Task => Each line of the material below with the word "RestoreTurnRollback" is to be reported.

Records for this task =>
=== Section Start ===

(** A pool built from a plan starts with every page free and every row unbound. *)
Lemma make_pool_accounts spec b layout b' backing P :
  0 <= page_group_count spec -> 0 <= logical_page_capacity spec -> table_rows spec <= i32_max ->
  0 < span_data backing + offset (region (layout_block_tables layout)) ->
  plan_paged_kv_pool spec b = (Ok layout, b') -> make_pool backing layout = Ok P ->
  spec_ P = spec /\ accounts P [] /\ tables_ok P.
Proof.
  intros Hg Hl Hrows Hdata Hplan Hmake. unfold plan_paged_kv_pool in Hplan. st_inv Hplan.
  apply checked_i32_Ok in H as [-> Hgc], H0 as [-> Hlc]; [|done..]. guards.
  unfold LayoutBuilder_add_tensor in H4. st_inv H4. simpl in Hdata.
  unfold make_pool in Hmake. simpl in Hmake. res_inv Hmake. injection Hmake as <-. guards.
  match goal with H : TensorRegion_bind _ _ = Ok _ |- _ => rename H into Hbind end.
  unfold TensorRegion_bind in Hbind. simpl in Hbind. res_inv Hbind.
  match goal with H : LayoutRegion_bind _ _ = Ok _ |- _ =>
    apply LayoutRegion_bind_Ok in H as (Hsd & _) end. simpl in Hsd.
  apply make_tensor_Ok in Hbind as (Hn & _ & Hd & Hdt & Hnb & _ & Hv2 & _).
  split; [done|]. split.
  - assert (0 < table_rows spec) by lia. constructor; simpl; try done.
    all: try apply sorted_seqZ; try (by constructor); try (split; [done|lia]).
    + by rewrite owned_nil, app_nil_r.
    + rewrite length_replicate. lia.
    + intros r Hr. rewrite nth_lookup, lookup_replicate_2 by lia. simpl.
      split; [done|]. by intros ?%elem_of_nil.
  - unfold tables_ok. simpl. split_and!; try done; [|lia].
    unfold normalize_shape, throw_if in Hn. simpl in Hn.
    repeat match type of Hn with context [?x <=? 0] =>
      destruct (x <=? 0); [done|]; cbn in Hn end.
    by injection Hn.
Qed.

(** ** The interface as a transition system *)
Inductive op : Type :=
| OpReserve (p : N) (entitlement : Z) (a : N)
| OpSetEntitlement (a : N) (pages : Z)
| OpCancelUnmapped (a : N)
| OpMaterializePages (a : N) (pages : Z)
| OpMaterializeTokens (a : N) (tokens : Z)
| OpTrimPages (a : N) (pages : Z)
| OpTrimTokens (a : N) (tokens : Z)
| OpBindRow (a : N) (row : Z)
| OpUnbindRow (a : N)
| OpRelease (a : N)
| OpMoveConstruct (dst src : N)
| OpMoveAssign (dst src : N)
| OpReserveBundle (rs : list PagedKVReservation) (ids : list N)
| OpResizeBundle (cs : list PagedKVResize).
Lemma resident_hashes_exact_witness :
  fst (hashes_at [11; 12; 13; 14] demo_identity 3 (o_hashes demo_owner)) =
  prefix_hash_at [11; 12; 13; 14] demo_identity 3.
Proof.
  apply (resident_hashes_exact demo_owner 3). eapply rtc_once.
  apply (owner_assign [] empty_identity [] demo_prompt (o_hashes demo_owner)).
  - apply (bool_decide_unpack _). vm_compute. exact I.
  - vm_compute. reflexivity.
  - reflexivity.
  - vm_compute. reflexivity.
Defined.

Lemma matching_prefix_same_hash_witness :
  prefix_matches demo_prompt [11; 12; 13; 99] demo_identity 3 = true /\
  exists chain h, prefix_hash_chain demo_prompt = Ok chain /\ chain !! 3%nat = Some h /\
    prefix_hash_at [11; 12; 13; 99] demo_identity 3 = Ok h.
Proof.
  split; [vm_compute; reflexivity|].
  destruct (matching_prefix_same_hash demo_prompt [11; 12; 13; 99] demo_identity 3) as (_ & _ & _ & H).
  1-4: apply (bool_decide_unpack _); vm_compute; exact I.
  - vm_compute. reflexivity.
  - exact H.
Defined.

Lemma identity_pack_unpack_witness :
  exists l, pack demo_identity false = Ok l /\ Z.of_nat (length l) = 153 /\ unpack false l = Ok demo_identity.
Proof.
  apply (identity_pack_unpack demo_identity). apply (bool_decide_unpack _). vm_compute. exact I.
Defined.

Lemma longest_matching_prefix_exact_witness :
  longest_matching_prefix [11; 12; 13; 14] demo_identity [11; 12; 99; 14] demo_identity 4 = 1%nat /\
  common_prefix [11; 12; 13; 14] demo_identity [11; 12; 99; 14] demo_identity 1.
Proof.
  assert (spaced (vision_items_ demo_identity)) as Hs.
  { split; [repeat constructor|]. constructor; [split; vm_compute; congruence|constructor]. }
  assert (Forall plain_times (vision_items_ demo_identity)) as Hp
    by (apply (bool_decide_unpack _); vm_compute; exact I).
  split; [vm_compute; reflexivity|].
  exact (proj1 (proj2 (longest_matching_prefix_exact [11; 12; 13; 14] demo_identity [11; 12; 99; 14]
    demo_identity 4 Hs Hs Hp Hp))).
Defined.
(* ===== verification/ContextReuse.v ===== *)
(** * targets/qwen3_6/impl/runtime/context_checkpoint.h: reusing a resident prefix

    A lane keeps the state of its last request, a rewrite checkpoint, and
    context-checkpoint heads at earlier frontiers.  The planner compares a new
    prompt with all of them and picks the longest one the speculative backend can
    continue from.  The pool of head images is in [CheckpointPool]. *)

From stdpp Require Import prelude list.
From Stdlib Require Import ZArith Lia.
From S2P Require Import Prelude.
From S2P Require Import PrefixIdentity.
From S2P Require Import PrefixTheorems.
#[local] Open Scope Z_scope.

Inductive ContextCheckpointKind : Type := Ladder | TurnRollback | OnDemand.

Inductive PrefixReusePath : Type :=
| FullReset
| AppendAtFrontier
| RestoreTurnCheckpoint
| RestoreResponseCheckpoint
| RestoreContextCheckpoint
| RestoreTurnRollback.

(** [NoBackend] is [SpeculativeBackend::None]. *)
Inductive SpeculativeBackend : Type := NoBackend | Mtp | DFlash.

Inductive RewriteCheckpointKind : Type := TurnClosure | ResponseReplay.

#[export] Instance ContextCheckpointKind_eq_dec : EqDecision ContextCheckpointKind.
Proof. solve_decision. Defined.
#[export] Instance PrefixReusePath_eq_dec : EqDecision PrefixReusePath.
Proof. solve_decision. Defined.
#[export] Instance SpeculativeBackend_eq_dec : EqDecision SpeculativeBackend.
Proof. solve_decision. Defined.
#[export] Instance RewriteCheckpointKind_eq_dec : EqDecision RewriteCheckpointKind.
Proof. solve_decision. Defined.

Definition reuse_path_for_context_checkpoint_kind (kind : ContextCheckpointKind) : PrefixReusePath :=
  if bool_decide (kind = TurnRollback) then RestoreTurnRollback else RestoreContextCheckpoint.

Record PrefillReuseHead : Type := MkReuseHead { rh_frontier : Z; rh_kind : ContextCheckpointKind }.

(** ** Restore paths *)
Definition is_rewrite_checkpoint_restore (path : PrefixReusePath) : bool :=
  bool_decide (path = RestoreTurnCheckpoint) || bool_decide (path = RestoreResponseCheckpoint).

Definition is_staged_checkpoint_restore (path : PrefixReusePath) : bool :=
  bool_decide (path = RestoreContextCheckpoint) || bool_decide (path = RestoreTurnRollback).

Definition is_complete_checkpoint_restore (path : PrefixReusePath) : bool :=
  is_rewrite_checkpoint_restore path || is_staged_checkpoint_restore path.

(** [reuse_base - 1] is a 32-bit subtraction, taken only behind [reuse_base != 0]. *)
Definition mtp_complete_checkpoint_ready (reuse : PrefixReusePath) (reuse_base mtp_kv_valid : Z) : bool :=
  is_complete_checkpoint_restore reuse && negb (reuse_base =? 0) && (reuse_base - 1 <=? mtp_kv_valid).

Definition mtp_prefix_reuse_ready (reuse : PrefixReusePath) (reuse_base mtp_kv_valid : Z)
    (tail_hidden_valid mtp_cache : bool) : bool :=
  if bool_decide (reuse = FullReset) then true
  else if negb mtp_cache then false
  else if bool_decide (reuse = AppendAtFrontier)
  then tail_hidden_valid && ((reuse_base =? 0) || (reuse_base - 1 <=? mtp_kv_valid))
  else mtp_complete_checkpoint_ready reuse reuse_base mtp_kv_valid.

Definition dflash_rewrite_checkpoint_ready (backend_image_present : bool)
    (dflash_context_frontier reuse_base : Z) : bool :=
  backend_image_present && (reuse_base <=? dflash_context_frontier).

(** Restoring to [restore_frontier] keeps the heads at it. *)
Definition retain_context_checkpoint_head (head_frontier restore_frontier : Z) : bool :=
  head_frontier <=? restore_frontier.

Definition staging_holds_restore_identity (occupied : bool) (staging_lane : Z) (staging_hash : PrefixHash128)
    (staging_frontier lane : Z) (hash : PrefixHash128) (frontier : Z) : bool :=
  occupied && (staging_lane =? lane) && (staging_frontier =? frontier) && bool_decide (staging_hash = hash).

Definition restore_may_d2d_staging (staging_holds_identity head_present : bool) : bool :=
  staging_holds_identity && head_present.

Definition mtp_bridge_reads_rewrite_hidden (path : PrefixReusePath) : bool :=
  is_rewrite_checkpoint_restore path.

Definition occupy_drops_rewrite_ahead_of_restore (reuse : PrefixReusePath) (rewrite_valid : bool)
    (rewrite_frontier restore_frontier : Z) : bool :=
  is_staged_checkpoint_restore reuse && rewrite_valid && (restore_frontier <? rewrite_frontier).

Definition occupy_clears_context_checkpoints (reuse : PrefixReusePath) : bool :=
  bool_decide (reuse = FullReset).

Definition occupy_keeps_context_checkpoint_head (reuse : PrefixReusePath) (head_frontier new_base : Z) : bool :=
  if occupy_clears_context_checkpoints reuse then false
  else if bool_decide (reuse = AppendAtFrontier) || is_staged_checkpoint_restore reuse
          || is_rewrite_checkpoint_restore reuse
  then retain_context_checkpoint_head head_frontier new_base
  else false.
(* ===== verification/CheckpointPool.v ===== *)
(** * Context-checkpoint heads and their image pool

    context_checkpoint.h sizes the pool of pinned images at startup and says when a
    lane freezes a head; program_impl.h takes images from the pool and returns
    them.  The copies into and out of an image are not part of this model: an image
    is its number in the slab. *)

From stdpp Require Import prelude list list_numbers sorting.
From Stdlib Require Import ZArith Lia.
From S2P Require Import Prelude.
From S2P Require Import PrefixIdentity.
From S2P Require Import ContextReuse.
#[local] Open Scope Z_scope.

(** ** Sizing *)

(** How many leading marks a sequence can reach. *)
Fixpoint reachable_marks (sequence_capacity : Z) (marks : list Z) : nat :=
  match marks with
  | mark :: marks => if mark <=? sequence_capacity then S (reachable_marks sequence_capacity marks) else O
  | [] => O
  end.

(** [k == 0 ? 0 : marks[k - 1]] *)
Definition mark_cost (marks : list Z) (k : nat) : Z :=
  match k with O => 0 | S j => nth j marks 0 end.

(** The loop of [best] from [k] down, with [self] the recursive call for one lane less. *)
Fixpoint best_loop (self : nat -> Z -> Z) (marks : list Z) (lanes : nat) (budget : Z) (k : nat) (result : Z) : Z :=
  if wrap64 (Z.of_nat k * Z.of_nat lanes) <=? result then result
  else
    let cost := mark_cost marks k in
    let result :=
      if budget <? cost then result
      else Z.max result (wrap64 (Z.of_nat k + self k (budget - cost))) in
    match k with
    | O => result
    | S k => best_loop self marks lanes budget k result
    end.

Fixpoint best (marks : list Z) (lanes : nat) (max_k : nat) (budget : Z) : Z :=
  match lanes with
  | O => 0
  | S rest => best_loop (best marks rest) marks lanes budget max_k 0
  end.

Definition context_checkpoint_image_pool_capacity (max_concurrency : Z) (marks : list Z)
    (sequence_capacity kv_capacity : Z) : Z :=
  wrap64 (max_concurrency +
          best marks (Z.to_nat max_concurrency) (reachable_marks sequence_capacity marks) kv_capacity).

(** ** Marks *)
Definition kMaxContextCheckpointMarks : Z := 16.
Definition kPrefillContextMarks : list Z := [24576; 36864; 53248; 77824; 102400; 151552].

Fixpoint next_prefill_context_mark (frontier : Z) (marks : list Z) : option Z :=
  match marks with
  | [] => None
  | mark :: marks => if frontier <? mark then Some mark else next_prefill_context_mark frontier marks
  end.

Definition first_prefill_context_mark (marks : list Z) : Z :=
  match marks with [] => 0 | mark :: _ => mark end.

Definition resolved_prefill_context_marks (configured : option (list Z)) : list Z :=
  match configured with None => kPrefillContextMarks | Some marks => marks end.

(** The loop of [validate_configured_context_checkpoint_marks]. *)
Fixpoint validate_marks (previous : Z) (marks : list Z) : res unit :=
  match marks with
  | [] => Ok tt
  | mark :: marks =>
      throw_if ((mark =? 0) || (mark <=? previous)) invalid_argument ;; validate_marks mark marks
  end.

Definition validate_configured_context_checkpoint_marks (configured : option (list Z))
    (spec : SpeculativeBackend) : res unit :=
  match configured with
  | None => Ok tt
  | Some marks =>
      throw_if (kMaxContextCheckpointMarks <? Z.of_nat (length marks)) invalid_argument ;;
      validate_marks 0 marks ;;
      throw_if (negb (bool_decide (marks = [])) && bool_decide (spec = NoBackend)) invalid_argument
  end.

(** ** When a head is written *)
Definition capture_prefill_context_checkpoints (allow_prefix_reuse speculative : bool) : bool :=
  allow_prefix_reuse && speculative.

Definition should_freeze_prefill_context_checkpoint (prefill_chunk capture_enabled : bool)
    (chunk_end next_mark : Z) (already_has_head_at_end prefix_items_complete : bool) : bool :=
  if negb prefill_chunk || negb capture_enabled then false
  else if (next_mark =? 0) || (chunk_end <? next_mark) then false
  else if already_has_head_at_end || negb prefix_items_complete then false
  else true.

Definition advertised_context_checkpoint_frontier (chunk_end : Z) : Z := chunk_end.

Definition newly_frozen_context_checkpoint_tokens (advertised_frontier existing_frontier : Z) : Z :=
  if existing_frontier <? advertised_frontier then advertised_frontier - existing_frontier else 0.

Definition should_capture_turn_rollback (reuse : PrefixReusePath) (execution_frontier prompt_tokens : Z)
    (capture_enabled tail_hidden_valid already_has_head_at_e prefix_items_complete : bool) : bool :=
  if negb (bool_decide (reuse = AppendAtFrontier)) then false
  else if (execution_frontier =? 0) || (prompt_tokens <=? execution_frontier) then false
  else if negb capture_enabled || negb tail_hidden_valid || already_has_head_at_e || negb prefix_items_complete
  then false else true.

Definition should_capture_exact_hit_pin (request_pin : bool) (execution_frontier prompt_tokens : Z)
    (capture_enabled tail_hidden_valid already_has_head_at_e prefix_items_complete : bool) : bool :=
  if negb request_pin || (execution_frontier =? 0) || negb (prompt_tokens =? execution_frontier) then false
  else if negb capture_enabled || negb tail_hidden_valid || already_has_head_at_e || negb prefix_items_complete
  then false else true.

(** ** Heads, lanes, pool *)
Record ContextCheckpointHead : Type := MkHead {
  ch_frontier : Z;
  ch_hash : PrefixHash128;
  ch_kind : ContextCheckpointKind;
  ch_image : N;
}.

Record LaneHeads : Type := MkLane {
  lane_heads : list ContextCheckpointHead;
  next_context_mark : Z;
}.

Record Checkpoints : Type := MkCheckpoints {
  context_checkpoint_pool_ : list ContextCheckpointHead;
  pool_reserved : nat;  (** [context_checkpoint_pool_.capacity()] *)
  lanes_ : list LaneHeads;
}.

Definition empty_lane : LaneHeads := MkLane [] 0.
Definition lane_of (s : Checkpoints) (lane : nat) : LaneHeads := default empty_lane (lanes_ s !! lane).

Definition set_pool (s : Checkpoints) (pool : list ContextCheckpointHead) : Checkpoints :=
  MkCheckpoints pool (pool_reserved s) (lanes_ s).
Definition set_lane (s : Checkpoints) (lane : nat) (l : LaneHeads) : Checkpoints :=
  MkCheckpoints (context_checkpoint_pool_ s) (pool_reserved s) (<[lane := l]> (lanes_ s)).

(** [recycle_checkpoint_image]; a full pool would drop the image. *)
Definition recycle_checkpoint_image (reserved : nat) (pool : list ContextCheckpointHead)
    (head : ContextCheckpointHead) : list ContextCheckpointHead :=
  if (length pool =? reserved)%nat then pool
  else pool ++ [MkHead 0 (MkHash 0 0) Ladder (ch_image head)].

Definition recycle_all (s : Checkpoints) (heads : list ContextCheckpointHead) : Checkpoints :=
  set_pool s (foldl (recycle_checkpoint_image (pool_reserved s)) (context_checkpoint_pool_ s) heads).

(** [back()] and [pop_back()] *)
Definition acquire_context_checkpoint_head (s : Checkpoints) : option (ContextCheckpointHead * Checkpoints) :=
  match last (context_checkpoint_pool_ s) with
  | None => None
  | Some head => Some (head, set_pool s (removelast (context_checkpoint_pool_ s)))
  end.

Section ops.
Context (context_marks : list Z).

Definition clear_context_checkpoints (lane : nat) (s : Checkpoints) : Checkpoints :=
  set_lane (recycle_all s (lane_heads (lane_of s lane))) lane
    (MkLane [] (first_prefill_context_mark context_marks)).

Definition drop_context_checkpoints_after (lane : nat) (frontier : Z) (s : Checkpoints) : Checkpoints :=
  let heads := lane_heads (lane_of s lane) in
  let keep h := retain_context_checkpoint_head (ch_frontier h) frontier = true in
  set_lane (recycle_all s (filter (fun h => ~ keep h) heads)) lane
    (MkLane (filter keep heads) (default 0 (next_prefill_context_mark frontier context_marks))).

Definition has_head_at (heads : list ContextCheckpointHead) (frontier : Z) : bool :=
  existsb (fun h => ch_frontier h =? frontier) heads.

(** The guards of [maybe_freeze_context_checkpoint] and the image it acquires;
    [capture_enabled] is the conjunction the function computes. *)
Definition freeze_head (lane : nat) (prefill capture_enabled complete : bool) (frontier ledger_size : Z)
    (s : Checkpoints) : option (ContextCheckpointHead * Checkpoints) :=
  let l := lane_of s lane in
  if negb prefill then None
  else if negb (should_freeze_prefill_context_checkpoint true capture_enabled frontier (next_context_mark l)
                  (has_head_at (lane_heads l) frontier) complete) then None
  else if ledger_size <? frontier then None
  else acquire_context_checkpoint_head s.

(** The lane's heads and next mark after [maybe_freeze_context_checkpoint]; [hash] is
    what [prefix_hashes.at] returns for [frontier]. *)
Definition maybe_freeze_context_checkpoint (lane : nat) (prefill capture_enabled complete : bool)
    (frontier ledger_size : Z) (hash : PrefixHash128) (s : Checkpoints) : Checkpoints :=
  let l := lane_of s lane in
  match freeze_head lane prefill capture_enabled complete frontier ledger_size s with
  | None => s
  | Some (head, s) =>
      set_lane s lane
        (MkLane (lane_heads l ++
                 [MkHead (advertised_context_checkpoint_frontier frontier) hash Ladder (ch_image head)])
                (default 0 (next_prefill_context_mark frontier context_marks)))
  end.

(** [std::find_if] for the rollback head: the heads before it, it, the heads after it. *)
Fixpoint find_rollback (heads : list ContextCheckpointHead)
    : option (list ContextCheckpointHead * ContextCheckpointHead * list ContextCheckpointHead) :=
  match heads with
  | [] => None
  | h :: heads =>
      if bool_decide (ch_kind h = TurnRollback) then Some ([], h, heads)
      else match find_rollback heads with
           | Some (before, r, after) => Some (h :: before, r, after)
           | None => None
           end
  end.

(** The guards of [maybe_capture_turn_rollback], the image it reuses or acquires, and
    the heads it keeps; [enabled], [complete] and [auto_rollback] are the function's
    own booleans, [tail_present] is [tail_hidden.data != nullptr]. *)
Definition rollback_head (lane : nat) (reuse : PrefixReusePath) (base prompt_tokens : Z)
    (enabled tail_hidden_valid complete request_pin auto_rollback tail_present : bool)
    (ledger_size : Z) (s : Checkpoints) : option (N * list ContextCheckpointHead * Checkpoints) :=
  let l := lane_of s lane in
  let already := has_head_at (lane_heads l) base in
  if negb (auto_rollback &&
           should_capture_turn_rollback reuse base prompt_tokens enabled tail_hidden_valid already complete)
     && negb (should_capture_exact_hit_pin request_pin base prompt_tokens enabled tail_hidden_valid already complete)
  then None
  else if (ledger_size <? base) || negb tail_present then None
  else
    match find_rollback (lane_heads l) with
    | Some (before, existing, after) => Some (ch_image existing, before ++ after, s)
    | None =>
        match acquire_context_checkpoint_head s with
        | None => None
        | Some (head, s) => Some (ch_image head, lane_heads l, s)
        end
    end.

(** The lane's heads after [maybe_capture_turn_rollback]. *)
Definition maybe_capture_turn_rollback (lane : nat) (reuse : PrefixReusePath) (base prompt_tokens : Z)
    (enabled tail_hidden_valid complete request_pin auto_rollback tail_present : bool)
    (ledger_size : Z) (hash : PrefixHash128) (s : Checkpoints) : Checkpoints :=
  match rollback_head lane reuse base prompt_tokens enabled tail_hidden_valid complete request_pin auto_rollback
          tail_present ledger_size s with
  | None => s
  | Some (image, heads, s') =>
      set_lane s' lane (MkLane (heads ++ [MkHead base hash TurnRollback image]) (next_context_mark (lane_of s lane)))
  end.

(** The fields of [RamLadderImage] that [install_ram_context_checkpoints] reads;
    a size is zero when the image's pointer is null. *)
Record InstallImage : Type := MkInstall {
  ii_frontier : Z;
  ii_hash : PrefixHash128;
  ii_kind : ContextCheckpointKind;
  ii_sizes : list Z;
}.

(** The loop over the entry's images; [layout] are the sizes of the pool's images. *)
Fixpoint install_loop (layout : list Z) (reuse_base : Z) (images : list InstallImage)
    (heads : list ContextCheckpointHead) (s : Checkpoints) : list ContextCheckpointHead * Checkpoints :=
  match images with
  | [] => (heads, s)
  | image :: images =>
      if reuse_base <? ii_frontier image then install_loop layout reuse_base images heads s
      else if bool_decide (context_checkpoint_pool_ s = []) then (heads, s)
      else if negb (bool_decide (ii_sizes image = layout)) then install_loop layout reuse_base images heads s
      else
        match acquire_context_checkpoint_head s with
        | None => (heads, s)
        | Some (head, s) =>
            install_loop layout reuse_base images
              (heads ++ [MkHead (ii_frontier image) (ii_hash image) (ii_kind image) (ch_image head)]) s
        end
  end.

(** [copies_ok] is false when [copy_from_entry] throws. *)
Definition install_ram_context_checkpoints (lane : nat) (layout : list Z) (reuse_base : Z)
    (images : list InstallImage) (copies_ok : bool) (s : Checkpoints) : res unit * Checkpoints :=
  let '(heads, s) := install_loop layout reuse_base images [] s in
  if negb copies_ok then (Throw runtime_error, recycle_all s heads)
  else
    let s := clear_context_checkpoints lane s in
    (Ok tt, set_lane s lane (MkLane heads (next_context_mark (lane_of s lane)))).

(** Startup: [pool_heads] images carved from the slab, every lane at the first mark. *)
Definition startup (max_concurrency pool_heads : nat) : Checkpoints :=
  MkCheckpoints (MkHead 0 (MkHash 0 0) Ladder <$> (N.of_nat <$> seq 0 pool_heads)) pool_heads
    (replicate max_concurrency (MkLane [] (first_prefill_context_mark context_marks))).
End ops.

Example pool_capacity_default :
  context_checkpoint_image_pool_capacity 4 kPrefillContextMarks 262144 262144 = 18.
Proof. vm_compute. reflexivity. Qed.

=== Section End ===

Solution for this problem =>
| RestoreTurnRollback.
  if bool_decide (kind = TurnRollback) then RestoreTurnRollback else RestoreContextCheckpoint.
  bool_decide (path = RestoreContextCheckpoint) || bool_decide (path = RestoreTurnRollback).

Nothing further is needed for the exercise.